• **Directions for this task**
In the records below, begin at the line that has "Definition collapsed (values" and stop after the line that has "[0; 0]). reflexivity."; quote those lines verbatim and nothing more.

START Records to process

Definition run_op (op : table_op) (w : table_world) : table_world :=
  match op with
  | OpAddTag name ty => snd (AddTag U name ty w)
  | OpAddTagRef name r => snd (AddTagRef U name r w)
  | OpAddTags l => snd (AddTags U l w)
  | OpAddTagGroup g args => snd (AddTagGroup U range_types g args w)
  | OpAddTaggedStruct str args => snd (AddTaggedStruct U range_types str args w)
  | OpSyncTags => snd (SyncTags U w)
  | OpReadAll => snd (ReadAll U sort_slice w)
  | OpReadAllRaw => snd (ReadAllRaw U sort_slice w)
  | OpReadAllTyped => snd (ReadAllTyped U sort_slice range_expansions w)
  | OpClose => snd (Close U w)
  | OpOther c vs => {| tw_client := c; tw_buf := tw_buf w; tw_vars := vs |}
  end.

Lemma run_op_ok op w : buffer_ok (tw_buf w) -> buffer_ok (tw_buf (run_op op w)).
Proof.
  destruct op; cbn [run_op];
    [apply keeps_AddTag|apply keeps_AddTagRef|apply keeps_AddTags|apply keeps_AddTagGroup|apply keeps_AddTaggedStruct|
     apply keeps_SyncTags|apply keeps_ReadAll|apply keeps_ReadAllRaw|apply keeps_ReadAllTyped|apply keeps_Close|done].
Qed.

(** C20.  The invariant of a buffer: after any operations on a new buffer but
    RemoveTag, in any order, with any answers of the network (failures
    included), the tags are numbered in order and those that were sent come
    first; when the buffer says it is in sync none is left to send. *)
Theorem table_reachable c0 b0 w0 c ops :
  NewDataTableBuffer U c0 = (Ok b0, c) -> tw_buf w0 = b0 ->
  buffer_ok (tw_buf (fold_left (fun w op => run_op op w) ops w0)).
Proof.
  intros Hn Hb. assert (buffer_ok (tw_buf w0)) as H0.
  { unfold NewDataTableBuffer in Hn. apply bind_Ok_inv in Hn as (id & c1 & _ & E). injection E as <- _. rewrite Hb.
    split; [done|]. by exists [], []. }
  clear Hn Hb. revert w0 H0. induction ops as [|op ops IH]; intros w0 H0; [done|]. apply IH. by apply run_op_ok.
Qed.
End Invariant.

(** ** Collapsing array tags *)

(** What the values of a tag's elements become: themselves, or a slice. *)
Definition collapsed (values : list goval) : goval := match values with [v] => v | _ => VSlice TAny values end.

Section Collapse.
Context (rawValues : gmap bytes goval).
Abbreviation values_at names := (mapM (fun name => rawValues !! name) names).
Lemma selectPackedTagBatch_fits_witness :
  blen (batch_request (built_for 80 [0; 1; 2]%nat [sample_tag "a"; sample_tag "c"]) [sample_tag "a"; sample_tag "c"]
    [symbolic_ioi "a"; symbolic_ioi "c"] 1 [0; 0]) < 80 /\
  exists tag i, [sample_tag long_name] = [tag] /\ too_large (H:=no_methods) 60 tag i.
Proof.
  split.
  - destruct (selectPackedTagBatch_fits (H:=no_methods) (fun _ => 0) [0; 1; 2]%nat named_tags None (knowing 80)
      [0; 2]%nat [sample_tag "a"; sample_tag "c"] None [1]%nat (chosen_from 80 [0; 1; 2]%nat) [symbolic_ioi "a"; symbolic_ioi "c"]
      (built_for 80 [0; 1; 2]%nat [sample_tag "a"; sample_tag "c"]))
      as [_ [(a & b & _ & _ & Hsz)|(tag & i & Hc & _)]];
      [discriminate|intros _; vm_compute; discriminate|apply fst_eq; vm_compute; reflexivity|apply fst_eq; vm_compute; reflexivity| |].
    + apply (Hsz 1 [0; 0]). reflexivity.
    + discriminate Hc.
  - destruct (selectPackedTagBatch_fits (H:=no_methods) (fun _ => 0) [1]%nat named_tags None (knowing 60)
      [1]%nat [sample_tag long_name] None [] (chosen_from 60 [1]%nat) [symbolic_ioi long_name]
      (built_for 60 [1]%nat [sample_tag long_name]))
      as [_ [(a & b & _ & _ & Hsz)|(tag & i & Hc & Ht & _)]];
      [discriminate|intros _; vm_compute; discriminate|apply fst_eq; vm_compute; reflexivity|apply fst_eq; vm_compute; reflexivity| |].
    + specialize (Hsz 1 [0] eq_refl). vm_compute in Hsz. discriminate Hsz.
    + exists tag, i. split; [exact Hc|exact Ht].
Defined.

END Records to process

• **Final answer**
Definition collapsed (values : list goval) : goval := match values with [v] => v | _ => VSlice TAny values end.

Section Collapse.
Context (rawValues : gmap bytes goval).
Abbreviation values_at names := (mapM (fun name => rawValues !! name) names).
Lemma selectPackedTagBatch_fits_witness :
  blen (batch_request (built_for 80 [0; 1; 2]%nat [sample_tag "a"; sample_tag "c"]) [sample_tag "a"; sample_tag "c"]
    [symbolic_ioi "a"; symbolic_ioi "c"] 1 [0; 0]) < 80 /\
  exists tag i, [sample_tag long_name] = [tag] /\ too_large (H:=no_methods) 60 tag i.
Proof.
  split.
  - destruct (selectPackedTagBatch_fits (H:=no_methods) (fun _ => 0) [0; 1; 2]%nat named_tags None (knowing 80)
      [0; 2]%nat [sample_tag "a"; sample_tag "c"] None [1]%nat (chosen_from 80 [0; 1; 2]%nat) [symbolic_ioi "a"; symbolic_ioi "c"]
      (built_for 80 [0; 1; 2]%nat [sample_tag "a"; sample_tag "c"]))
      as [_ [(a & b & _ & _ & Hsz)|(tag & i & Hc & _)]];
      [discriminate|intros _; vm_compute; discriminate|apply fst_eq; vm_compute; reflexivity|apply fst_eq; vm_compute; reflexivity| |].
    + apply (Hsz 1 [0; 0]). reflexivity.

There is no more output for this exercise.